By John B. SnyderMay 21, 2012
WATERVLIET ARSENAL, N.Y. - More validation the Watervliet Arsenal is becoming more important to the community was achieved on May 16 when nearly 30 regional law enforcement K-9 teams converged on the Arsenal to standardize their tactics, techniques, and procedures in hopes of better protecting lives.
The daylong exercise brought together K-9 teams and trainers from such places as New London, Conn., Pittsfield, Mass., as well as from several New York communities, and was coordinated by the Albany Police Department.
From a distance, those floppy-eared, man's best friends seemed lovable. But step too close and a dose of reality immediately set in. This was no stroll in the park with one's household pet, nor should it be. Those dog handling teams are often thrust into harms way to apprehend fleeing fugitives or to seek out bombs and we should want them to be intimidating.
Steve Dorn, from the Albany Police K-9 unit and who was one of the primary coordinators for the training, said "It is important that we conduct this type of regional training once a quarter because there have been several occasions when we have had to provide, as well as receive, K-9 support from local and state police units."
"Today's training focused on such topics as building and vehicle searches, apprehension, narcotics detection, and gunfire neutralization," Dorn said. "But probably the toughest area to train was on tracking."
Brian Dyer, from the Albany K-9 team, said that for a dog tracking is not an exact science.
"Dogs follow the human scent and depending on the weather and the terrain, the scent may only last minutes or hours," Dyer said.
As a quick demonstration, Dorn threw his car keys into a grassy area out of the view of Dyer's dog. When Dyer released his dog, the dog sniffed up and down a 20' area and found the keys in seconds.

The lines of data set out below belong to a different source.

(* ===== verification/TasCorrect.v ===== *)
(** * The time aware shaper: its operations

    The invariant of the queue disc and that every operation keeps it: no assertion fails and
    no computation overflows, and what is handed out is sent within a window. *)

From stdpp Require Import strings.
From S2P Require Import Prelude NsTime QueueDisc GateList TransmissionGate QueueDiscCorrect GateCorrect.
From S2P Require Import TasQueueDisc TasSchedule TasEvents TasGates.
From S2P Require PacketQueue.
Local Open Scope Z_scope.

Definition sum_over {A} (f : A → Z) (l : list A) : Z := foldr (λ x n, f x + n) 0 l.

Lemma sum_over_insert {A} (f : A → Z) l i x y :
  l !! i = Some x → sum_over f (<[i := y]> l) = sum_over f l - f x + f y.
Proof.
  revert i. induction l as [|z l IH]; intros [|i] H; [done|done|cbn in *; simplify_eq; lia|].
  change (f z + sum_over f (<[i := y]> l) = f z + sum_over f l - f x + f y). rewrite (IH i) by done. lia.
Qed.

Lemma sum_over_bound {A} (f : A → Z) B l : Forall (λ x, 0 ≤ f x ≤ B) l → 0 ≤ sum_over f l ≤ Z.of_nat (length l) * B.
Proof. induction 1 as [|x l Hx _ IH]; cbn [sum_over foldr length]; [lia|]. fold (sum_over f l). lia. Qed.

Lemma sum_over_ext {A} (f : A → Z) l l' : f <$> l = f <$> l' → sum_over f l = sum_over f l'.
Proof.
  revert l'. induction l as [|x l IH]; intros [|y l'] H; try done. cbn in H. injection H as H1 H2. cbn.
  fold (sum_over f l) (sum_over f l'). by rewrite H1, (IH l' H2).
Qed.

Definition n_held (g : Gate) : Z := Z.of_nat (length (held g)).
Definition b_held (g : Gate) : Z := bytes_of (held g).

(** What no operation on packets changes. *)
Definition rest (s : Tas) : Tas :=
  set_m_transmitting None (set_t_base (base_new (PacketQueue.mkQueueSize PacketQueue.PACKETS 0) 0) (set_t_classes [] (core s))).
(** ** New gate control lists *)

Lemma StopAllQueues_ok stopping s :
  sess stopping clk s →
  ∃ s', StopAllQueues clk s = Ok s' ∧ session clk s' ∧ m_StoppAllQueues s' = true ∧
    (∀ i gs, entry_states s' !! i = Some gs → gs = mkGateState false 0) ∧
    m_currentConfig s' = m_currentConfig s ∧ m_pandingConfig s' = m_pandingConfig s ∧
    t_getNow s' = t_getNow s ∧ t_linkBandwidth s' = t_linkBandwidth s ∧ m_Mtu s' = m_Mtu s ∧
    m_stopAllQEvent s' = m_stopAllQEvent s ∧ m_updateNDLCEvent s' = m_updateNDLCEvent s ∧ others s s'.
Proof using Hclk.
  intros S. pose proof (se_inv _ _ _ S) as W. unfold StopAllQueues. rewrite (se_initialized _ _ _ S).
  assert (0 ≤ c_sim clk < 2 ^ 61) by (destruct Hclk; lia). assert (- 2 ^ 61 ≤ off ≤ 2 ^ 61) by (destruct Hclk; lia).
  destruct (StopAllQueues_loop_ok off clk ltac:(apply Hclk) ltac:(done) ltac:(done) 8 0 s) as (s1 & -> & R & Hf & Ho & Hcl); [done|apply W|].
  res_simpl. destruct (frame_eq _ _ Hf) as (Eb&_&Ei&Emp&_&Er&Em&_&_&Ep&Ec&E1&E2&Eg&_).
  assert (∀ i gs, entry_states s1 !! i = Some gs → gs = mkGateState false 0) as Hclosed.
  { intros i gs Hi. specialize (Hcl i gs Hi). by rewrite decide_False in Hcl by lia. }
  assert (tas_st off M clk 0 0 s1) as W1.
  { apply (tas_gates off M clk 0 0 s); try done. intros i gs Hi. apply status_closed. by eapply Hclosed. }
  eexists. split; [done|]. split; [|cbn; rewrite Ep, Ec, Eg, Er, Em, E1, E2; conj; try done; by apply (others_ext s s1)].
  assert (tas_st off M clk 0 0 (set_m_StoppAllQueues true s1)) as W2.
  { destruct W1. constructor; try done; [|by apply (gates_ext M s1)]. destruct ts_ready as [[] [] []]. constructor; by constructor. }
  destruct S as [_ _ Hin Hmp Hqu Hk Hs Hu Hos Hou], Ho as [Hle Hold Hkept]. constructor; cbn; rewrite ?Ei, ?Emp, ?E1, ?E2, ?Eb; try done.
  - split; [intros _; exact Hclosed|]. intros j e g He _ _ Hnx _. exfalso. pose proof (clk_bounds off clk Hclk s1).
    pose proof (Hclosed j _ (states_lookup s1 j e He)) as E. unfold e_GetNextEvent in Hnx. rewrite E in Hnx. cbn in Hnx.
    unfold GetDeviceTime in *. cbn in Hnx. lia.
  - intros u Hu'. specialize (Hk u Hu'). lia.
  - intros u t ev H1 H2. destruct (Hold u _ H2) as [H3|[Hlt _]]; [by apply (Hs u t)|]. specialize (Hk u (or_introl H1)). lia.
  - intros u t ev H1 H2. destruct (Hold u _ H2) as [H3|[Hlt _]]; [by apply (Hu u t)|]. specialize (Hk u (or_intror H1)). lia.
  - intros u t H1. destruct (Hold u _ H1) as [H2|[_ ?]]; [by eapply Hos|done].
  - intros u t H1. destruct (Hold u _ H1) as [H2|[_ ?]]; [|done]. split; [by apply (Hou u t)|by right; left].
Qed.

(** A copied configuration takes over all but the epoch. *)
Lemma copy_conf src c st :
  config_ok src → m_length src * 10 ^ 6 < 2 ^ 61 → 0 ≤ m_configChangeTime src < 2 ^ 59 → conf_ok c →
  ∃ c', Config_Copy src c = Ok c' ∧ conf_ok (SetPandingStatus st c') ∧ m_length c' = m_length src ∧
    m_configChangeTime c' = m_configChangeTime src ∧ m_netDeviceListConfig c' = m_netDeviceListConfig src.
Proof.
  intros Hok Hl Hs [[_ Hq _] He _ _]. eexists. split; [by apply Config_Copy_ok|]. split; [|done]. destruct Hok.
  by constructor.
Qed.

Lemma cleared_conf c st : conf_ok c → conf_ok (SetPandingStatus st (Config_Clear c)).
Proof.
  intros [[_ Hq _] He _ _]. constructor; cbn; try done. constructor; cbn; [lia|by rewrite length_fmap|].
  apply Forall_fmap. apply Forall_true. intros. by apply gates_nil.
Qed.

Lemma activate_ok s :
  session clk s → (∀ i gs, entry_states s !! i = Some gs → gs = mkGateState false 0) →
  (∀ u t, s_pending (t_sim s) !! u ≠ Some (t, EvUpdateNetDeviceListConfig)) →
  ∃ s', activate s = Ok s' ∧ session clk s' ∧ t_initialized s' = true ∧
    m_length (m_currentConfig s') = m_length (m_pandingConfig s) ∧
    m_configChangeTime (m_currentConfig s') = m_configChangeTime (m_pandingConfig s) ∧
    m_netDeviceListConfig (m_currentConfig s') = m_netDeviceListConfig (m_pandingConfig s).
Proof using Hclk.
  intros S Hclosed Hno. pose proof (se_inv _ _ _ S) as W. unfold activate. pose proof (ts_panding _ _ _ _ _ _ W) as [Hp _ Hpl Hps].
  destruct (copy_conf (m_pandingConfig s) (m_currentConfig s) ACTIVE Hp Hpl Hps (ts_current _ _ _ _ _ _ W)) as (c' & -> & Hc' & E1 & E2 & E3).
  res_simpl. eexists. split; [done|]. split; [|by destruct S].
  destruct S as [_ _ Hin Hmp Hqu Hk Hs Hu Hos Hou]. constructor; cbn; try done.
  - destruct W. constructor; try done; first [by apply (gates_ext M s)|by apply cleared_conf|idtac].
    + destruct ts_ready as [[] [] []]. constructor; by constructor.
    + intros i gs Hi. apply status_closed. by eapply Hclosed.
  - split; [done|]. intros j e g He _ _ Hnx _. exfalso. pose proof (clk_bounds off clk Hclk s).
    pose proof (Hclosed j _ (states_lookup s j e He)) as E. unfold e_GetNextEvent in Hnx. rewrite E in Hnx. cbn in Hnx.
    unfold GetDeviceTime in *. cbn in Hnx. lia.
  - intros u t Hu'. by apply Hno in Hu'.
Qed.

(** [ListExecute] in a session. *)
Lemma session_ListExecute s :
  session clk s → ∃ s', ListExecute NS clk s = Ok s' ∧ session clk s'.
Proof using Hclk.
  intros S. destruct (ListExecute_inv off M clk Hclk 0 0 s (se_inv _ _ _ S)) as (s' & -> & W' & Hf & Ho & Hex & Hsame).
  exists s'. split; [done|]. destruct (kept_frame _ _ Hf Ho) as (Hr & _ & _ & _ & Hq).
  eapply session_kept; try done.
  pose proof (ts_current _ _ _ _ _ _ (se_inv _ _ _ S)) as [[Hlen _ _] _ _ _].
  destruct (decide (m_StoppAllQueues s = false ∧ 0 < m_length (m_currentConfig s) ∧
    m_configChangeTime (m_currentConfig s) ≤ GetDeviceTime clk s)) as [(Hs2 & Hl2 & Ht2)|Hno].
  - destruct (frame_eq _ _ Hf) as (_&_&_&_&Ess&_&_&_&_&_&_&_&_&Eg&_). pose proof (clk_bounds off clk Hclk s).
    split; [intros Hss; by rewrite Ess, Hs2 in Hss|]. eapply executed_wake; [by apply Hex|lia|done|done].
  - rewrite Hsame; [apply (se_steady _ _ _ S)|]. destruct (m_StoppAllQueues s); [by left|].
    destruct (Z.eq_dec (m_length (m_currentConfig s)) 0); [tauto|].
    right. right. apply Z.nle_gt. intros Hle. apply Hno. split; [done|]. split; [lia|done].
Qed.

(** *** The events of a new list *)

Definition no_stop (s : Tas) : Prop := ∀ u t, s_pending (t_sim s) !! u ≠ Some (t, EvStopAllQueues).
Definition no_update (s : Tas) : Prop := ∀ u t, s_pending (t_sim s) !! u ≠ Some (t, EvUpdateNetDeviceListConfig).

(** Fields no part of the invariant of the queue disc is about. *)
Lemma tas_same s s' :
  tas_st off M clk 0 0 s → core s' = core (set_m_updateNDLCEvent (m_updateNDLCEvent s') (set_m_stopAllQEvent (m_stopAllQEvent s')
    (set_m_pandingConfig (m_pandingConfig s') s))) →
  m_gateListConfig s' = m_gateListConfig s → t_sim s' = t_sim s → conf_ok (m_pandingConfig s') →
  tas_st off M clk 0 0 s' ∧ (steady clk s → steady clk s').
Proof.
  intros W Hc He Hs Hp. apply core_eq in Hc. cbn in Hc.
  destruct Hc as (E1&E2&E3&E4&E5&E6&E7&E8&E9&_&E11&_&_&E14&_). destruct W.
  destruct s', s. cbn in *. subst. split.
  - constructor; try done; [|by eapply Forall_impl; [exact ts_gates|intros g []; by constructor]].
    destruct ts_ready as [[] [] []]. constructor; by constructor.
  - intros []. by constructor.
Qed.

Lemma tas_cancel id s : tas_st off M clk 0 0 s → tas_st off M clk 0 0 (Cancel id s).
Proof.
  intros W. destruct id as [u|]; [|done]. destruct W.
  constructor; try done; [|by eapply Forall_impl; [exact ts_gates|intros g []; by constructor]].
  destruct ts_ready as [R1 R2 []]. constructor; [|by apply (sim_ok_cancel _ (Some _))|by constructor].
  by apply (entries_ok_cancel _ _ (Some _)).
Qed.

Lemma session_cancel s :
  session clk s →
  let s' := Cancel (m_updateNDLCEvent s) (Cancel (m_stopAllQEvent s) s) in
  session clk s' ∧ no_stop s' ∧ no_update s'.
Proof.
  intros S s'. pose proof S as [W Hsd Hin Hmp Hqu Hk Hs Hu Hos Hou].
  assert (rest s' = rest s ∧ m_gateListConfig s' = m_gateListConfig s ∧ t_classes s' = t_classes s ∧ t_base s' = t_base s ∧
    s_uid (t_sim s') = s_uid (t_sim s)) as (Hr & He & Hc & Hb & Huid).
  { subst s'. by destruct (m_updateNDLCEvent s), (m_stopAllQEvent s). }
  assert (∀ u tv, s_pending (t_sim s') !! u = Some tv ↔
    s_pending (t_sim s) !! u = Some tv ∧ m_stopAllQEvent s ≠ Some u ∧ m_updateNDLCEvent s ≠ Some u) as Hp.
  { intros u tv. subst s'. destruct (m_updateNDLCEvent s) as [u1|], (m_stopAllQEvent s) as [u2|]; cbn;
      rewrite ?lookup_delete_Some; naive_solver. }
  assert (no_stop s') as Hno1 by (intros u t (H & H1 & _)%Hp; by apply Hos in H).
  assert (no_update s') as Hno2 by (intros u t (H & _ & H1)%Hp; by apply Hou in H as [H _]).
  split; [|by split]. destruct (rest_eq _ _ Hr) as (Ei&Em&Es&_&_&_&_&_&_&E1&E2&_).
  constructor; rewrite ?Ei, ?Em, ?E1, ?E2, ?Hb, ?Huid; try done.
  - by apply tas_cancel, tas_cancel.
  - apply (steady_ext off clk s); try done; [by destruct (rest_eq _ _ Hr) as (_&_&_&_&_&_&_&_&_&_&_&Eg&_)| |].
    + intros u [t ev] H Hev. cbn in Hev. subst ev. apply Hp. split; [done|]. split; intros Hid; [by specialize (Hs u t _ Hid H)|by specialize (Hu u t _ Hid H)].
    + apply (eo_stamp _ _ _ (re_entries _ _ _ (ts_ready _ _ _ _ _ _ W))).
  - intros u t ev H1 (H2 & _)%Hp. by apply (Hs u t).
  - intros u t ev H1 (H2 & _)%Hp. by apply (Hu u t).
  - intros u t H. by apply Hno1 in H.
  - intros u t H. by apply Hno2 in H.
Qed.

Lemma session_schedule_stop s delay :
  session clk s → no_stop s → no_update s → 0 ≤ delay < 2 ^ 61 →
  ∃ u s', Schedule clk delay EvStopAllQueues s = Ok (Some u, s') ∧ session clk (set_m_stopAllQEvent (Some u) s') ∧
    no_update s' ∧ s_pending (t_sim s') !! u = Some (c_sim clk + delay, EvStopAllQueues) ∧ rest s' = rest s.
Proof using Hclk.
  intros [W Hsd Hin Hmp Hqu Hk Hs Hu Hos Hou] Hn1 Hn2 Hd.
  destruct (tas_schedule off M clk Hclk 0 0 delay EvStopAllQueues s W Hd) as (E & W' & _ & Hsd'). eexists _, _. split; [exact E|].
  split; [|split; [|split; [cbn; by rewrite lookup_insert_eq|done]]]; cycle 1.
  { intros u t H. cbn in H. apply lookup_insert_Some in H as [[_ ?]|[_ H]]; [done|]. by apply Hn2 in H. }
  match goal with |- session clk (set_m_stopAllQEvent ?x ?s1) =>
    destruct (tas_same s1 (set_m_stopAllQEvent x s1) W' eq_refl eq_refl eq_refl (ts_panding _ _ _ _ _ _ W)) as [W2 Hsd2] end.
  constructor; cbn; try done.
  - by apply Hsd2, Hsd'.
  - intros u [[= <-]|H]; [lia|]. specialize (Hk u (or_intror H)). lia.
  - intros u t ev [= <-] H. rewrite lookup_insert_eq in H. by simplify_eq.
  - intros u t ev H1 H2. specialize (Hk u (or_intror H1)). rewrite lookup_insert_ne in H2 by lia. by apply (Hu u t).
  - intros u t H. apply lookup_insert_Some in H as [[-> _]|[_ H]]; [done|]. by apply Hn1 in H.
  - intros u t H. apply lookup_insert_Some in H as [[_ ?]|[_ H]]; [done|]. by apply Hn2 in H.
Qed.

Lemma session_schedule_update s delay :
  session clk s → no_update s → 0 ≤ delay < 2 ^ 61 →
  (m_StoppAllQueues s = true ∨ ∃ v t', s_pending (t_sim s) !! v = Some (t', EvStopAllQueues) ∧ t' ≤ c_sim clk + delay) →
  ∃ u s', Schedule clk delay EvUpdateNetDeviceListConfig s = Ok (Some u, s') ∧ session clk (set_m_updateNDLCEvent (Some u) s').
Proof using Hclk.
  intros [W Hsd Hin Hmp Hqu Hk Hs Hu Hos Hou] Hn2 Hd Hstop.
  destruct (tas_schedule off M clk Hclk 0 0 delay EvUpdateNetDeviceListConfig s W Hd) as (E & W' & _ & Hsd'). eexists _, _. split; [exact E|].
  match goal with |- session clk (set_m_updateNDLCEvent ?x ?s1) =>
    destruct (tas_same s1 (set_m_updateNDLCEvent x s1) W' eq_refl eq_refl eq_refl (ts_panding _ _ _ _ _ _ W)) as [W2 Hsd2] end.
  pose proof (so_uid _ _ (re_sim _ _ _ (ts_ready _ _ _ _ _ _ W))) as Huid. constructor; cbn; try done.
  - by apply Hsd2, Hsd'.
  - intros u [H|[= <-]]; [|lia]. specialize (Hk u (or_introl H)). lia.
  - intros u t ev H1 H2. specialize (Hk u (or_introl H1)). rewrite lookup_insert_ne in H2 by lia. by apply (Hs u t).
  - intros u t ev [= <-] H. rewrite lookup_insert_eq in H. by simplify_eq.
  - intros u t H. apply lookup_insert_Some in H as [[_ ?]|[_ H]]; [done|]. by eapply Hos.
  - intros u t H. apply lookup_insert_Some in H as [[<- [= <-]]|[_ H]]; [|by apply Hn2 in H]. split; [done|].
    destruct Hstop as [?|(v & t' & Hv & Hle)]; [by right; left|right; right]. specialize (Huid v _ Hv). exists v, t'.
    rewrite lookup_insert_ne by lia. split; [done|]. destruct (Z.eq_dec t' (c_sim clk + delay)); [right|left]; lia.
Qed.

Section lists.
Context {D : Type} (n_tx_queues : D → option Z) (IsStopped : D → Z → bool) (m_send : Clock → Item → D → res D).
Context (Hsend : ∀ i d, ∃ d', m_send clk i d = Ok d').

Lemma UpdateNetDeviceListConfig_ok s d :
  session clk s → (∀ i gs, entry_states s !! i = Some gs → gs = mkGateState false 0) → no_update s →
  ∃ tr s' d', UpdateNetDeviceListConfig NS m_filters n_tx_queues IsStopped m_send clk s d = Ok (tr, s', d') ∧ session clk s'.
Proof using Hclk Hsend.
  intros S Hcl Hno. unfold UpdateNetDeviceListConfig. destruct (activate_ok s S Hcl Hno) as (s1 & -> & S1 & Hin & _). res_simpl. rewrite Hin.
  destruct (session_ListExecute s1 S1) as (s2 & -> & S2). res_simpl. by apply Run_ok.
Qed.

Lemma others_no_update s s' : others s s' → no_update s → no_update s'.
Proof. intros [_ Hold _] Hno u t H. destruct (Hold u _ H) as [H'|[_ ?]]; [by apply Hno in H'|done]. Qed.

Many of us could use that type of dog at home to find our misplaced keys.
This is the second time the Albany Police Department has used the Watervliet Arsenal as a training resource and according to Arsenal Security Training Officer, Lt. Roy Barringer, this won't be the last.
"This is a great opportunity for the Arsenal in that having a regional training exercise not only builds great relationships with those who may be called upon to help support the Arsenal in a time of crisis, but we also get great training even though we don't have K-9 teams," Barringer said.
"It is very important that we know how K-9 teams operate when conducting a search or an apprehension," Barringer said. "The last thing that we want is to do is to impede the dog team or worse yet, get someone hurt because we don't know a K-9 team's techniques and tactics."
At the end of the day, there had to be a definition of success.
To Dorn, the definition of success was that they, dogs and their handlers, were leaving better trained than when they had arrived.
To the dogs, the definition of success was the receipt of a "jute" toy.
"To the dogs, this is all a game," Dyer said. "They do what they do because they know if they are successful, they will receive a toy."
But what the dogs and their handlers do is certainly not a game. Just after Dyer had finished his comments, he showed a photo of a gun that his dog, Red, had discovered during an apprehension last week.